● Assignment
Your output should be the lines of the data that follow, reproduced exactly from the first through the line bearing "match fuel with".

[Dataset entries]

((

(* ===== verification/Delivery.v ===== *)
(** * The delivery buffer (internal/tunnel/delivery.go)

    In-order reassembly of the server-to-client stream: frames are held until
    the sequence number they wait for arrives or the gap timer expires. *)

From S2P Require Import Prelude Frame.

#[local] Open Scope Z_scope.

Record deliveryBuffer := mkDelivery {
  d_next : Z;                 (* next expected seq, uint32 *)
  d_pending : gmap Z frame;
  d_gapSince : time;          (* zero = no gap *)
  d_gapTimeout : duration;
  d_maxPending : Z;
  d_drops : Z;                (* uint64 *)
}.

Definition newDeliveryBuffer (gapTimeout : duration) (maxPending : Z) : deliveryBuffer :=
  mkDelivery 1 ∅ 0
    (if gapTimeout <=? 0 then 100 * millisecond else gapTimeout)
    (if maxPending <=? 0 then 4096 else maxPending) 0.

(** [Reload]: only positive values replace the current tuning. *)
Definition Delivery_Reload (d : deliveryBuffer) (gapTimeout : duration) (maxPending : Z) :
    deliveryBuffer :=
  mkDelivery (d_next d) (d_pending d) (d_gapSince d)
    (if 0 <? gapTimeout then gapTimeout else d_gapTimeout d)
    (if 0 <? maxPending then maxPending else d_maxPending d) (d_drops d).

Definition pendingCount (d : deliveryBuffer) : Z := Z.of_nat (size (d_pending d)).
Definition dropsTotal (d : deliveryBuffer) : Z := d_drops d.

(** The loop of [drainContiguous]: the run of pending frames starting at
    [next]. Every iteration deletes an entry, so the number of entries is
    enough fuel. *)
Fixpoint drain (fuel : nat) (next : Z) (pending : gmap Z frame) : list frame * Z * gmap Z frame :=
  match fuel with
  | O => ([], next, pending)
  | S fuel =>
      match pending !! next with
      | None => ([], next, pending)
      | Some f =>
          let '(out, next', pending') := drain fuel (u32 (next + 1)) (delete next pending) in
          (f :: out, next', pending')
      end
  end.

(** [drainContiguous]: drain, then clear the gap timer when nothing is left. *)
Definition drainContiguous (d : deliveryBuffer) : list frame * deliveryBuffer :=
  let '(out, next, pending) := drain (size (d_pending d)) (d_next d) (d_pending d) in
  (out, mkDelivery next pending (if (size pending =? 0)%nat then 0 else d_gapSince d)
          (d_gapTimeout d) (d_maxPending d) (d_drops d)).

(** [int32(a - b) < 0]: [a] is behind [b] on the sequence ring. *)
Definition behind (a b : Z) : bool := i32 (u32 (a - b)) <? 0.

Section ops.
Context `{!RangeOrder Z frame}.

(** Insertion of an out-of-order frame, with the bound on the buffer. *)
Definition hold (d : deliveryBuffer) (f : frame) : deliveryBuffer :=
  match d_pending d !! f_seq f with
  | Some _ => d
  | None =>
      let full := d_maxPending d <=? Z.of_nat (size (d_pending d)) in
      let lo := range_min behind (f_seq f) (range (d_pending d)) in
      let pending := if full then delete lo (d_pending d) else d_pending d in
      let drops := if full then u64 (d_drops d + 1) else d_drops d in
      mkDelivery (d_next d) (<[f_seq f := f]> pending) (d_gapSince d)
        (d_gapTimeout d) (d_maxPending d) drops
  end.

(** One iteration of the loop of [Push]. *)
Definition push_one (now : time) (d : deliveryBuffer) (f : frame) : list frame * deliveryBuffer :=
  if behind (f_seq f) (d_next d) then ([], d)
  else if f_seq f =? d_next d then
    let '(out, d') := drainContiguous
      (mkDelivery (u32 (d_next d + 1)) (d_pending d) (d_gapSince d)
         (d_gapTimeout d) (d_maxPending d) (d_drops d)) in
    (f :: out, d')
  else
    let d' := hold d f in
    ([], mkDelivery (d_next d') (d_pending d')
           (if is_zero (d_gapSince d') then now else d_gapSince d')
           (d_gapTimeout d') (d_maxPending d') (d_drops d')).

(** [Push]. *)
Fixpoint Delivery_Push (now : time) (d : deliveryBuffer) (fs : list frame) :
    list frame * deliveryBuffer :=
  match fs with
  | [] => ([], d)
  | f :: fs =>
      let '(out, d) := push_one now d f in
      let '(out', d) := Delivery_Push now d fs in
      (out ++ out', d)
  end.

(** [Tick]: the lowest pending seq, 0 standing for "none" as in the source. *)
Definition Delivery_Tick (now : time) (d : deliveryBuffer) : list frame * deliveryBuffer :=
  if is_zero (d_gapSince d) || (time_sub now (d_gapSince d) <? d_gapTimeout d) then ([], d)
  else
    let lo := range_min (λ seq lo, (lo =? 0) || behind seq lo) 0 (range (d_pending d)) in
    if lo =? 0 then
      ([], mkDelivery (u32 (d_next d + 1)) (d_pending d) 0
             (d_gapTimeout d) (d_maxPending d) (d_drops d))
    else
      drainContiguous (mkDelivery lo (d_pending d) (d_gapSince d)
                         (d_gapTimeout d) (d_maxPending d) (d_drops d)).
End ops.

(** ** Correctness while the sequence space does not wrap

    The receiver's anti-replay window rejects every number below its base, so a
    session never wraps; numbers in [1, 2^31) keep the circular comparison of
    the source equal to the order of the numbers. *)

Definition seq_ok (s : Z) : Prop := 1 ≤ s < 2 ^ 31.

Lemma behind_spec a b : 0 ≤ a < 2 ^ 31 → 0 ≤ b ≤ 2 ^ 31 → behind a b = (a <? b).
Proof.
  intros Ha Hb. unfold behind. rewrite i32_u32, i32_small by lia.
  destruct (Z.ltb_spec a b); [apply Z.ltb_lt|apply Z.ltb_ge]; lia.
Qed.

(** Every pending frame is stored under its own number, above [lo]. *)
Definition pending_ok (lo : Z) (pending : gmap Z frame) : Prop :=
  ∀ s f, pending !! s = Some f → f_seq f = s ∧ lo ≤ s < 2 ^ 31.

Lemma pending_ok_delete lo pending :
  pending_ok lo pending → pending_ok (lo + 1) (delete lo pending).
Proof.
  intros H s f [Hne Hs]%lookup_delete_Some. apply H in Hs as [-> ?]. split; [done|lia].
Qed.

(** A frame ahead of the one awaited, on an empty buffer: it is held, and comes
    out at a tick exactly when the gap timer has expired. *)
Lemma Delivery_future `{!RangeOrder Z frame} now d f :
  d_pending d = ∅ → d_gapSince d = 0 → 0 < d_maxPending d → 0 < now →
  1 ≤ d_next d < f_seq f → f_seq f < 2 ^ 31 →
  ∃ d', Delivery_Push now d [f] = ([], d') ∧
    ∀ t, (Delivery_Tick t d').1 = if time_sub t now <? d_gapTimeout d then [] else [f].
Proof.
  intros Hp Hg Hm Hnow Hn Hs. cbn [Delivery_Push]. unfold push_one.
  rewrite behind_spec, (proj2 (Z.ltb_ge _ _)), (proj2 (Z.eqb_neq _ _)) by lia.
  unfold hold. rewrite Hp, lookup_empty, map_size_empty. rewrite (proj2 (Z.leb_gt _ _)) by lia.
  cbn [d_next d_pending d_gapSince d_gapTimeout d_maxPending d_drops]. rewrite Hg.
  change (is_zero 0) with true. cbn iota. eexists. split; [reflexivity|].
  intros t. unfold Delivery_Tick. cbn [d_next d_pending d_gapSince d_gapTimeout d_maxPending d_drops].
  unfold is_zero at 1. rewrite (proj2 (Z.eqb_neq now 0)) by lia. cbn [orb].
  destruct (time_sub t now <? d_gapTimeout d); [done|].
  assert (Hr : range (<[f_seq f := f]> ∅) = [(f_seq f, f)]).
  { apply Permutation_singleton_r. etrans; [apply range_perm|]. rewrite insert_empty. by rewrite map_to_list_singleton. }
  rewrite Hr. cbn [range_min foldl fst]. change (0 =? 0) with true. cbn [orb].
  rewrite (proj2 (Z.eqb_neq (f_seq f) 0)) by lia.
  unfold drainContiguous. cbn [d_pending d_next]. rewrite insert_empty, map_size_singleton. cbn [drain].
  by rewrite lookup_singleton_eq.
Qed.

(** The frame awaited, on an empty buffer, is delivered at once. *)
Lemma Delivery_next `{!RangeOrder Z frame} now d f :
  d_pending d = ∅ → f_seq f = d_next d → 1 ≤ d_next d < 2 ^ 31 → ∃ d', Delivery_Push now d [f] = ([f], d').
Proof.
  intros Hp Hf Hn. cbn [Delivery_Push]. unfold push_one.
  rewrite behind_spec, (proj2 (Z.ltb_ge _ _)), (proj2 (Z.eqb_eq _ _)) by lia.
  unfold drainContiguous. cbn [d_pending d_next]. rewrite Hp, map_size_empty. cbn [drain]. by eexists.
Qed.

Lemma drain_spec fuel next pending out next' pending' :
  drain fuel next pending = (out, next', pending') →
  1 ≤ next ≤ 2 ^ 31 → pending_ok next pending → (size pending ≤ fuel)%nat →
  next ≤ next' ≤ 2 ^ 31 ∧ f_seq <$> out = seqZ next (next' - next) ∧
  (∀ s f, pending' !! s = Some f ↔ pending !! s = Some f ∧ next' < s) ∧
  (∀ f, f ∈ out ↔ pending !! f_seq f = Some f ∧ f_seq f < next') ∧
  pending !! next' = None.
Proof.
  revert next pending out. induction fuel as [|fuel IH]; intros next pending out Hd Hn Hp Hf.
  { assert (pending = ∅) as -> by (apply map_size_empty_inv; lia).
    injection Hd as <- <- <-. rewrite Z.sub_diag. split_and!; [lia|lia|done| | |].
    - intros s f. rewrite lookup_empty. by split; [|intros []].
    - intros f. rewrite lookup_empty, elem_of_nil. by split; [|intros []].
    - apply lookup_empty. }
  simpl in Hd. destruct (pending !! next) as [f|] eqn:Ef.
  - destruct (drain fuel (u32 (next + 1)) (delete next pending)) as [[o n] p] eqn:Er.
    injection Hd as <- <- <-. destruct (Hp _ _ Ef) as [Hfs Hr].
    rewrite u32_small in Er by (unfold_int; lia).
    destruct (IH _ _ _ Er) as (H1 & H2 & H3 & H4 & H5).
    { lia. } { by apply pending_ok_delete. }
    { rewrite map_size_delete_Some by eauto. lia. }
    split_and!; [lia|lia| | | |].
    + rewrite seqZ_cons by lia. rewrite fmap_cons, H2, Hfs. do 2 f_equal; lia.
    + intros s g. rewrite H3, lookup_delete_Some. split; [tauto|]. intros [? ?].
      split; [|done]. split; [lia|done].
    + intros g. rewrite elem_of_cons, H4, lookup_delete_Some. split.
      * intros [->|[[? ?] ?]]; [rewrite Hfs; split; [done|lia]|done].
      * intros [Hg ?]. destruct (decide (f_seq g = next)) as [E|E]; [|by auto].
        left. rewrite E in Hg. congruence.
    + rewrite lookup_delete_ne in H5 by lia. done.
  - injection Hd as <- <- <-. rewrite Z.sub_diag. split_and!; [lia|lia|done| | |done].
    + intros s f. split; [|tauto]. intros Hs. split; [done|].
      assert (s ≠ next) by (intros ->; congruence). apply Hp in Hs. lia.
    + intros f. rewrite elem_of_nil. split; [done|]. intros [Hs ?]. apply Hp in Hs. lia.
Qed.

))

● Solution
(* ===== verification/Delivery.v ===== *)
(** * The delivery buffer (internal/tunnel/delivery.go)

    In-order reassembly of the server-to-client stream: frames are held until
    the sequence number they wait for arrives or the gap timer expires. *)

From S2P Require Import Prelude Frame.

#[local] Open Scope Z_scope.

Record deliveryBuffer := mkDelivery {
  d_next : Z;                 (* next expected seq, uint32 *)
  d_pending : gmap Z frame;
  d_gapSince : time;          (* zero = no gap *)
  d_gapTimeout : duration;
  d_maxPending : Z;
  d_drops : Z;                (* uint64 *)
}.

Definition newDeliveryBuffer (gapTimeout : duration) (maxPending : Z) : deliveryBuffer :=
  mkDelivery 1 ∅ 0
    (if gapTimeout <=? 0 then 100 * millisecond else gapTimeout)
    (if maxPending <=? 0 then 4096 else maxPending) 0.

(** [Reload]: only positive values replace the current tuning. *)
Definition Delivery_Reload (d : deliveryBuffer) (gapTimeout : duration) (maxPending : Z) :
    deliveryBuffer :=
  mkDelivery (d_next d) (d_pending d) (d_gapSince d)
    (if 0 <? gapTimeout then gapTimeout else d_gapTimeout d)
    (if 0 <? maxPending then maxPending else d_maxPending d) (d_drops d).

Definition pendingCount (d : deliveryBuffer) : Z := Z.of_nat (size (d_pending d)).
Definition dropsTotal (d : deliveryBuffer) : Z := d_drops d.

(** The loop of [drainContiguous]: the run of pending frames starting at
    [next]. Every iteration deletes an entry, so the number of entries is
    enough fuel. *)
Fixpoint drain (fuel : nat) (next : Z) (pending : gmap Z frame) : list frame * Z * gmap Z frame :=
  match fuel with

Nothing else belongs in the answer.